J.O. A.N. 1re séance du 22 mai 1968. p. 2032.

L'ACCUEIL DES PARLEMENTAIRES

Il est passé d'une admiration un peu complaisamment qualifiée de « fascinée » par les commentateurs, à un regard plus critique dans les dernières années. En novembre 1966, la représentation des « Paravents » de Jean Genet dans un théâtre subventionné fut mal acceptée par une partie de la majorité, et donna à Malraux l'occasion d'une belle défense de la liberté des créateurs. Deux ans plus tard, Valéry Giscard d'Estaing, rapporteur au nom de la commission des Finances du dernier budget de Malraux, signala une « faille » -l'entretien insuffisant des monuments - et une « crise », celle des maisons de la culture. Malraux répondait point par point, consciencieusement, à ses contradicteurs - sauf quand il les renvoyait à des réponses écrites. Mais le charme était rompu.

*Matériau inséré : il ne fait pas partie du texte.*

(** A call of virtio_disk_rw makes its request, or waits for descriptors. *)
Lemma rw_start s R A P U F b x write : at_rest s -> vinv s R A P U F -> may_go s R b x ->
  submits b write (virtio_disk_rw b write s) s R A P U F \/
  ~ room R /\ exists s' rdy k, virtio_disk_rw b write s = Wait (Some ChanDesc) s' rdy k /\ at_rest s' /\ vinv s' R A P U F /\
    vs_bufs s' = vs_bufs s /\ wait_spec b write (db_blockno x) rdy k.
Proof.
  intros Hrest HI Hgo. destruct (enter s Hrest) as (s1 & E1 & Hin1 & Hcore1).
  pose proof (core_inv _ _ _ _ _ _ _ Hcore1 HI) as HI1. pose proof (may_go_core _ _ _ _ _ Hcore1 Hgo) as Hgo1.
  assert (virtio_disk_rw b write s = bind alloc3_wait (after_alloc b write (2 * db_blockno x)) s1) as ->.
  { unfold virtio_disk_rw. rewrite (bind_Done (bufp b) _ s x s); [|unfold bufp; by rewrite (mg_buf _ _ _ _ Hgo)].
    erewrite bind_Done by exact E1. rewrite sector_of by apply Hgo. done. }
  assert (vs_bufs s1 = vs_bufs s) as Eb by by injection Hcore1.
  destruct (no_spare_dec s1 R A P U F HI1) as [Hex|Hno].
  - left. destruct (alloc_round_now s1 R A P U F HI1 Hex) as (i0 & i1 & i2 & Hsp & E2).
    assert (alloc3_wait s1 = Done (i0, i1, i2) (took [i0; i1; i2] s1)) as E3 by by apply while_exit.
    erewrite bind_Done by exact E3. destruct (after_alloc_submits s1 R A P U F b x write _ Hgo1 HI1 Hin1 i0 i1 i2 Hsp)
      as (s' & rdy & k & h & q & H). exists s', rdy, k, h, q. by rewrite <- Eb.
  - right. split; [done|]. destruct (alloc_round_sleeps s1 R A P U F _ HI1 Hin1 Hno) as (s2 & Hin2 & HI2 & Hr2 & E2).
    destruct (while_sleep budget alloc_round tt s1 _ _ _ _ E2) as (k & Ek & Hk); [done|].
    assert (alloc3_wait s1 = Wait (Some ChanDesc) (unlocked vH vL (cx_hart (vs_ctx s)) s2)
      (fun s2 => can_alloc3 s2 && (lk_locked (view vL s2) =? 0)) k) as E3 by exact Ek.
    unfold bind. rewrite E3. simpl. destruct (rest_unlocked _ s2 Hin2) as [Hrest2 Hcore2].
    eexists _, _, _. split; [done|]. split; [done|]. split; [by eapply core_inv|].
    split; [injection Hr2 as _ _ _ _ _ _ E7 _ _; simpl in *; congruence|].
    intros s3 R3 A3 P3 U3 F3 y Hrest3 HI3 Hgo3 Hblk.
    assert (can_alloc3 s3 && (lk_locked (view vL s3) =? 0) = true <-> room R3) as Hiff.
    { pose proof Hrest3 as [_ [El _]]. simpl view. rewrite El, andb_true_r.
      split; [by apply (can_alloc3_true s3 R3 A3 P3 U3 F3)|by apply (can_alloc3_spare s3 R3 A3 P3 U3 F3)]. }
    split; [done|]. intros Hex%Hiff. destruct (enter s3 Hrest3) as (s4 & E4 & Hin4 & Hcore4).
    pose proof (core_inv _ _ _ _ _ _ _ Hcore4 HI3) as HI4. pose proof (may_go_core _ _ _ _ _ Hcore4 Hgo3) as Hgo4.
    destruct (alloc_round_now s4 R3 A3 P3 U3 F3 HI4 Hex) as (i0 & i1 & i2 & Hsp & E5).
    rewrite (Hk s3 tt s4 (i0, i1, i2) (took [i0; i1; i2] s4)); [|by rewrite E4|done]. simpl. rewrite <- Hblk.
    destruct (after_alloc_submits s4 R3 A3 P3 U3 F3 b y write _ Hgo4 HI4 Hin4 i0 i1 i2 Hsp)
      as (s' & rdy & k' & h & q & H). exists s', rdy, k', h, q. assert (vs_bufs s4 = vs_bufs s3) as <- by by injection Hcore4. done.
Qed.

Rapport n° 359 au nom de la commission des Finances, de l'économie générale et du plan sur le projet de loi de finances pour 1969 : Affaires culturelles, rapporteur spécial M. Valéry Giscard d'Estaing.

Le jugement d'un rapporteur sur le dernier budget Malraux.

« Un deuxième souffle de l'action culturelle est d'autant plus nécessaire qu'après dix ans, une mise au point s'impose, et que des orientations nouvelles doivent être ouvertes. Si l'on enregistre des succès évidents, comme le mécénat d'État en faveur de l'art moderne, on observe une faille et une crise. La faille est celle qui continue de tenir éloignées, dans l'administration et dans l'action, les deux faces de la culture française, que sont le passé et l'avenir. L'entretien du passé reste encore trop négligé, et la France qui a toujours réussi jusqu'ici la synthèse de ses créations antérieures, traite trop souvent son passé comme s'il était mort, et son avenir comme s'il naissait de rien. La crise est celle des maisons de la culture qui, malgré l'immense mérite de leur créateur, M. André Malraux, et de leurs animateurs municipaux ou culturels, butent sur l'incertitude de leur mission. S'agit-il de frayer la voie aux formes les plus audacieuses de la création culturelle ? S'agit-il de rétablir le flux de la culture, entre ceux qui la créent et ceux qui en sont les innombrables porteurs ? »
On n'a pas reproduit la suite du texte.